Flagella of the unicellular green alga Chlamydomonas reinhardtii are nearly identical to cilia of mammalian cells and provide an excellent model to study ciliogenesis. These biflagellated cells have two actin genes: one encoding a conventional actin (IDA5) and the other encoding a divergent novel actin-like protein (NAP1). Previously, we described a role for actin in the regulation of flagella-building intraflagellar transport machinery. Here, we probe how actin redundancy contributes to this process using a nap1 mutant Chlamydomonas strain. Disruption of a single actin allows normal or slower incorporation but complete flagellar assembly.
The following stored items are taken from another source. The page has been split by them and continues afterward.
(** [str(e)] as used by the f-string in [connect]. *)
Definition exn_str (e : exn) : string :=
  match e with
  | StructError m | ValueError m | BleakError m
  | PyException m | AttributeError m => m
  | TimeoutError | KeyboardInterrupt | CancelledError => ""
  end.

(** Result of running a piece of Python: a value, a raised exception, or a
    computation that blocks for ever (the listening loop without a signal). *)
Inductive outcome (A : Type) : Type :=
| Ret (a : A)
| Raise (e : exn)
| Blocked.
Arguments Ret {A} a.
Arguments Raise {A} e.
Arguments Blocked {A}.

(** The values [struct.unpack] can put in its tuple, and tuples themselves. *)
#[warnings="-register-all"] Inductive pyval : Type :=
| PyInt (z : Z)
| PyFloat (f : spec_float)
| PyTuple (items : list pyval).

(** ** struct.unpack for the formats of the scripts *)

Module Struct.

Inductive code : Type := Cf | Ci | CL.

Definition code_of_ascii (c : ascii) : option code :=
  if Ascii.eqb c "f" then Some Cf
  else if Ascii.eqb c "i" then Some Ci
  else if Ascii.eqb c "L" then Some CL
  else None.

Fixpoint codes_of (s : string) : option (list code) :=
  match s with
  | EmptyString => Some []
  | String c s' =>
      match code_of_ascii c, codes_of s' with
      | Some k, Some ks => Some (k :: ks)
      | _, _ => None
      end
  end.

(** Only the little-endian, standard-size formats ["<..."] occur. *)
Definition parse (fmt : string) : option (list code) :=
  match fmt with
  | String c s' => if Ascii.eqb c "<" then codes_of s' else None
  | EmptyString => None
  end.

(** Standard size of every code that occurs: 4 bytes, no padding. *)
Definition code_size (k : code) : nat := 4.

Definition calcsize_codes (ks : list code) : nat :=
  fold_right (fun k n => (code_size k + n)%nat) 0%nat ks.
However, when we disrupt both actins with Latrunculin B (LatB) treatment on the nap1 mutant background, we find that actins are necessary for flagellar growth from newly synthesized limiting flagellar proteins. In addition, total actin loss also showed reduced protein synthesis during regeneration. We find under actin depleted conditions, there is reduced incorporation of existing flagellar proteins as well as mislocalization of a key transition zone gating protein, NPHP-4. Extended (2 hour) treatment with LatB, a condition under which NAP1 is upregulated, restores NPHP-4 localization. This suggests NAP1 can perform the functions of conventional actin at the transition zone. Our experiments demonstrate that each stage of flagellar biogenesis requires redundant actin function to varying degrees, with an absolute requirement for these actins in incorporation of newly synthesized flagellar proteins.